正常ヒト繊維芽細胞(TIG−1とMRC5)をWEX−1存在下で培養し、プロテアソーム活性を測定した(図7)。WEX−1処理すると、使用した両方のタイプの正常細胞でプロテアソーム活性が誘導される結果となった。

0049

7.酸化ダメージに対する正常細胞の防御
正常細胞繊維芽細胞(TIG−1)を過酸化水素水処理により酸化的ストレスにさらし、WEX−1存在下又は非存在下での回復をみた(図8)。その結果、WEX−1存在下では酸化的ダメージから身を守り、あるいは、酸化的ダメージから回復した。

0050

8.UVダメージに対する正常細胞の防御
正常細胞繊維芽細胞(TIG−1)をUVストレス(20 mJ/cm2)にさらした。UVダメージ反応の分子マーカーであるp53タンパク質のレベルをウェスタンブロッティングで調べ、細胞生存数をWSTアッセイで調査した(図9)。その結果、WEX−1処理した細胞は、p53のレベルが落ちる結果となった。i−Factor(ウィダノン)は、ポジティブコントロールとして使用した(A−B)。

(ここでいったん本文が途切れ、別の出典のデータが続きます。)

Lemma shaped_with_body {A : Type} (k : call) (url : string) (n : nat) (evs : list event)
    (body : io A) (cont : A -> result json) :
  shaped k (Sending n k url) evs ->
  shaped k (fst (with_body cfg n k url body cont)) (evs ++ snd (with_body cfg n k url body cont)).
Proof.
intros H. destruct body as [a|e|e]; cbn [with_body].
- destruct H as (_ & Hs & Hr & Hn). cbn [fst snd]. rewrite app_nil_r.
  apply (shaped_finished k _ n); trivial; lia.
- now apply shaped_client_error.
- destruct H as (_ & Hs & Hr & Hn). cbn [fst snd]. rewrite app_nil_r.
  apply (shaped_finished k _ n); trivial; lia.
Qed.

Lemma shaped_classify (k : call) (url : string) (n : nat) (evs : list event) (r : response) :
  shaped k (Sending n k url) evs ->
  shaped k (fst (classify float_of_str str_of_json cfg n k url r))
    (evs ++ snd (classify float_of_str str_of_json cfg n k url r)).
Proof.
intros H. pose proof H as (_ & Hs & Hr & Hn). unfold classify.
destruct (status r =? 429)%Z.
{ cbn [fst snd]. shape_finish. repeat split; try assumption; lia. }
destruct (status r =? 404)%Z.
{ cbn [fst snd]. rewrite app_nil_r. apply (shaped_finished k _ n); trivial; lia. }
destruct (status r =? 422)%Z; [now apply shaped_with_body|].
destruct (400 <=? status r)%Z; [now apply shaped_with_body|].
destruct (status r =? 204)%Z; [|now apply shaped_with_body].
cbn [fst snd]. rewrite app_nil_r. apply (shaped_finished k _ n); trivial; lia.
Qed.

Lemma shaped_acquire (k : call) (b : bool) (now : Q) (c : client) (evs : list event) :
  sends evs = [] -> recorded evs = [] ->
  shaped k (fst (fst (acquire cfg b now k c))) (evs ++ snd (acquire cfg b now k c)).
Proof.
intros Hs Hr. unfold acquire.
destruct (b && negb (session (if b then initialize c else c))).
{ cbn [fst snd]. rewrite app_nil_r. apply (shaped_finished k _ 0); trivial; [rewrite Hr; simpl; lia|lia]. }
destruct (RateWindow.pass _ _ _) as [w v].
destruct v as [|d| |]; cbn [fst snd].
- destruct (KaitenConfig.get_base_url _) as [base|err]; cbn [fst snd].
  + pose proof (shaped_start k (build_url (base +:+ endpoint k) (params k)) 0
                  (evs ++ [EvRecord now])) as P.
    destruct (start_attempt cfg 1 k _) as [t1 e1]. cbn [fst snd] in *.
    change (EvRecord now :: e1) with ([EvRecord now] ++ e1). rewrite app_assoc.
    apply P; [now rewrite sends_app, Hs|now rewrite recorded_app, Hr|lia].
  + apply (shaped_finished k _ 0); [now rewrite sends_app, Hs| |lia].
    rewrite recorded_app, Hr. simpl. lia.
- shape_finish. auto.
- shape_finish. auto.
- rewrite app_nil_r. apply (shaped_finished k _ 0); trivial; [rewrite Hr; simpl; lia|lia].
Qed.

(** One step keeps the events of a call in shape. *)
Lemma step_shaped (k : call) (i : input) (t t' : task) (c c' : client) (evs e : list event) :
  shaped k t evs -> step i t c = Some (t', c', e) -> shaped k t' (evs ++ e).
Proof.
intros H St. destruct t as [k'|k'|n k' url|n k' url|n k' url|r]; destruct i as [now|o|];
  try discriminate St; cbn [KaitenClient.step] in St.
- destruct H as (-> & Hs & Hr). pose proof (shaped_acquire k true now c evs Hs Hr) as P.
  destruct (acquire cfg true now k c) as [[t1 c1] e1]. now injection St as <- <- <-.
- destruct H as (-> & Hs & Hr). pose proof (shaped_acquire k false now c evs Hs Hr) as P.
  destruct (acquire cfg false now k c) as [[t1 c1] e1]. now injection St as <- <- <-.
- pose proof H as (-> & Hs & Hr & Hn). destruct o as [r|err|err].
  + pose proof (shaped_classify k url n evs r H) as P.
    destruct (classify _ _ _ _ _ _ _) as [t1 e1]. now injection St as <- <- <-.
  + pose proof (shaped_client_error k url err n evs H) as P.
    destruct (on_client_error _ _ _ _ _) as [t1 e1]. now injection St as <- <- <-.
  + injection St as <- <- <-. rewrite app_nil_r.
    apply (shaped_finished k _ n); trivial; lia.
- destruct H as (-> & Hs & Hr & Hn).
  destruct (n <? MAX_RETRIES cfg)%nat eqn:E.
  + pose proof (shaped_start k url n (evs ++ [EvClear])) as P.
    destruct (start_attempt cfg (S n) k url) as [t1 e1]. injection St as <- <- <-.
    change (EvClear :: e1) with ([EvClear] ++ e1). rewrite app_assoc.
    apply P; [rewrite sends_app, Hs; apply app_nil_r|rewrite recorded_app, length_app, Hr; reflexivity|lia].
  + injection St as <- <- <-.
    apply (shaped_finished k _ n); [rewrite sends_app, Hs; apply app_nil_r| |lia].
    rewrite recorded_app, length_app, Hr. simpl. lia.
- destruct H as (-> & Hs & Hr & Hn).
  pose proof (shaped_start k url n evs Hs Hr) as P.
  destruct (start_attempt cfg (S n) k url) as [t1 e1]. injection St as <- <- <-.
  apply P. lia.
Qed.

(** However a call is resumed, it records one timestamp at most, exactly
    one once an exchange is sent, and its attempts are numbered [1 .. n]
    with [n] within the budget. *)
Lemma run_shaped (k : call) (inputs : list input) (t t' : task) (c c' : client)
    (evs e : list event) :
  shaped k t evs -> _request inputs t c = Some (t', c', e) -> shaped k t' (evs ++ e).
Proof.
revert t c evs e. induction inputs as [|i rest IH]; intros t c evs e H R; simpl in R.
- injection R as <- <- <-. now rewrite app_nil_r.
- destruct (step i t c) as [[[t1 c1] e1]|] eqn:St; [|discriminate R].
  destruct (KaitenClient._request _ _ _ rest t1 c1) as [[[t2 c2] e2]|] eqn:R'; [|discriminate R].
  injection R as <- <- <-. rewrite app_assoc.
  eapply IH; [|exact R']. eapply step_shaped; eassumption.
Qed.

Lemma run_from_entry (k : call) (inputs : list input) (t' : task) (c c' : client) (e : list event) :
  _request inputs (Entry k) c = Some (t', c', e) -> shaped k t' e.
Proof.
intros R. change e with ([] ++ e). eapply run_shaped; [|exact R].
cbn. auto.
Qed.

(** C4, as the code has it.  A response with status 404 ends the call at
    once with a [KaitenNotFoundError] whose message names the endpoint:
    nothing is sent and nothing is slept after it, so the exchange it
    answers is the last of the call.  When it answers exchange [m], the
    call has sent exchanges [1 .. m]: one when it answers the first.
    [delete_card] passes the error on and does not return [True]. *)
Theorem not_found_is_final (n : nat) (k : call) (url : string) (r : response) (c : client) :
  status r = 404%Z ->
  let failure := mkKaitenNotFoundError ("Resource not found: " +:+ endpoint k) in
  step (Net (Ok r)) (Sending n k url) c = Some (Finished (Raise failure), c, [])
  /\ (forall (pre : list input) (c0 : client) (evs0 : list event),
        _request pre (Entry k) c0 = Some (Sending 1 k url, c, evs0) ->
        _request (pre ++ [Net (Ok r)]) (Entry k) c0 = Some (Finished (Raise failure), c, evs0)
        /\ sends evs0 = [1%nat])
  /\ (forall (m : nat) (pre : list input) (c0 : client) (evs0 : list event),
        _request pre (Entry k) c0 = Some (Sending m k url, c, evs0) ->
        _request (pre ++ [Net (Ok r)]) (Entry k) c0 = Some (Finished (Raise failure), c, evs0)
        /\ sends evs0 = seq 1 m /\ (1 <= m <= MAX_RETRIES cfg)%nat)
  /\ exn_type failure = KaitenNotFoundError
  /\ status_code failure = Some 404%Z
  /\ (forall card_id, k = delete_card_call card_id ->
        message failure = "Resource not found: /cards/" +:+ str_int card_id)
  /\ delete_card (Raise failure) = Raise failure
  /\ delete_card (Raise failure) <> Return true.
Proof.
intros H failure.
assert (Hstep : forall m,
          step (Net (Ok r)) (Sending m k url) c = Some (Finished (Raise failure), c, [])).
{ intros m. cbn [KaitenClient.step]. unfold classify. now rewrite H. }
assert (Hrun : forall m pre c0 evs0,
          _request pre (Entry k) c0 = Some (Sending m k url, c, evs0) ->
          _request (pre ++ [Net (Ok r)]) (Entry k) c0 = Some (Finished (Raise failure), c, evs0)
          /\ sends evs0 = seq 1 m /\ (1 <= m <= MAX_RETRIES cfg)%nat).
{ intros m pre c0 evs0 Hpre. split.
  - rewrite run_app, Hpre. cbn [KaitenClient._request]. rewrite Hstep. now rewrite app_nil_r.
  - destruct (run_from_entry k pre _ c0 c evs0 Hpre) as (_ & Hs & _ & Hm). now split. }
split; [apply Hstep|]. split.
{ intros pre c0 evs0 Hpre. destruct (Hrun 1%nat pre c0 evs0 Hpre) as (Hr & Hs & _).
  now split. }
split; [exact Hrun|].
repeat split; try reflexivity; try discriminate.
now intros card_id ->.
Qed.

(** C3, as the code has it.  A response with status 429 makes the call
    sleep for the value of [Retry-After] as [float] reads it, or for 1.0
    when [float] rejects it or the header is absent (the default ["1"]).
    On waking the shared window is emptied before anything else; then the
    next exchange is sent when attempts remain, and otherwise the call
    raises the plain [KaitenApiError] "Rate limit exceeded after N
    retries". *)
Theorem rate_limited_backs_off (n : nat) (k : call) (url : string) (r : response) (c : client) :
  status r = 429%Z ->
  step (Net (Ok r)) (Sending n k url) c
    = Some (Backoff429 n k url, c, [EvSleep (retry_delay_of float_of_str r)])
  /\ (forall s q, retry_after r = Some s -> float_of_str s = Some q ->
        retry_delay_of float_of_str r = q)
  /\ (forall s, retry_after r = Some s -> float_of_str s = None ->
        retry_delay_of float_of_str r = 1%Q)
  /\ (retry_after r = None -> float_of_str "1" = Some 1%Q ->
        retry_delay_of float_of_str r = 1%Q)
  /\ (forall c' : client, exists (t' : task) (evs : list event),
        step Wake (Backoff429 n k url) c' = Some (t', set_request_times c' [], EvClear :: evs)
        /\ _request_times (set_request_times c' []) = []
        /\ ((n < MAX_RETRIES cfg)%nat ->
              t' = Sending (S n) k url /\ evs = [EvSend (S n) (method k) url])
        /\ ((MAX_RETRIES cfg <= n)%nat ->
              evs = []
              /\ t' = Finished (Raise (mkKaitenApiError
                        ("Rate limit exceeded after "
                         +:+ str_int (Z.of_nat (MAX_RETRIES cfg)) +:+ " retries"))))).
Proof.
intros H. split.
{ cbn [KaitenClient.step]. unfold classify. now rewrite H. }
unfold retry_delay_of.
split; [now intros s q -> ->|]. split; [now intros s -> ->|]. split; [now intros -> ->|].
intros c'. cbn [KaitenClient.step]. unfold start_attempt.
destruct (n <? MAX_RETRIES cfg)%nat eqn:E.
- apply Nat.ltb_lt in E.
  assert ((S n <=? MAX_RETRIES cfg)%nat = true) as -> by (apply Nat.leb_le; lia).
  eexists _, _. split; [reflexivity|]. split; [reflexivity|].
  split; [auto|intros; lia].
- apply Nat.ltb_ge in E.
  eexists _, _. split; [reflexivity|]. split; [reflexivity|].
  split; [intros; lia|auto].
Qed.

WEX−1存在下では細胞生存数もまた増加した。

0051

9.正常細胞のみにおけるストレスシャペロンモータリンの誘導
正常細胞繊維芽細胞(TIG−1;若い細胞と老化した細胞の二種類)及び腫瘍由来細胞(U2OS、SKCH、及びMCF7)を48〜72時間WEXで処理し、ストレスタンパク質とp53のレベルをウェスタンブロッティングで調べた(図10)。その結果、WEX−1は正常細胞においてのみモータリンを誘導した(A)。興味深いことに、SKCHでは変異型p53のレベルがWEX処理により劇的に減少した(B)。

0052

10.WEX−1の分画分析
WEX−1を下記に示すようにHPLCとSDS PAGEで解析した。WEXの分画はC18カラム(TSKgelODS−100Z、東ソー社)を用いた逆相HPLCで行った。流速は、1 ml/min、カラム温度は40℃とし、グラジェント抽出には、水(溶液A)とエタノール(溶液B)を用いた。35分のグラジェントプログラムは次の通りである:溶液A 100%一定5分、溶液B 0.75%までのグラジェント15分、溶液B 0.75%から50%までのグラジェント5分、溶液B 50%一定5分、溶液B 50%から0%までのグラジェント2分、そして最後に、溶液A 100%一定5分。検出は220 nmで行った(図11)。その結果、図11Aに示すように、WEXは4つの構成物に分画できた(分画1〜4)。WEX−1をまたSDS PAGEゲルで分離し、クマシーブリリアンブルー染色を行った。図11Bに示すように、a〜fとラベルした6つのタンパク質をWEXは含んでいた。これは、WEXには多数の水溶性タンパク質が存在することを示すものであり、有機溶媒を使用するウィザノンの抽出法では存在し得ないタンパク質である。

0053

11.抽出液組成分析
下記に示すウィザノンを検出できる条件下でHPLC解析を実施した(図12)。
カラム:Symmetry(登録商標)C−18 (5μm 150(L)×4.6(D))
カラムオーブン:40℃
A溶液:1%メタノール
B溶液:メタノール:エタノール:i−プロパノール=52.25:45.30:2.45
グラデーションプログラム:
イニシャル:A65% (B35%)
→20min:A59% (B41%)
→23min:A0% (B100%)
→28min:A0% (B100%)
→31min:A65% (B35%)
→36min:A65% (B35%)
流速:1ml/min
検出器波長:220nm

0054

図12に示す通り、WEX中にウィザノンを検出できなかった。この結果は、WEXは水抽出液であり、一方ウィザノンは化学的性質として溶解度が低く水に難溶であるため水抽出では得られないことを示すものである。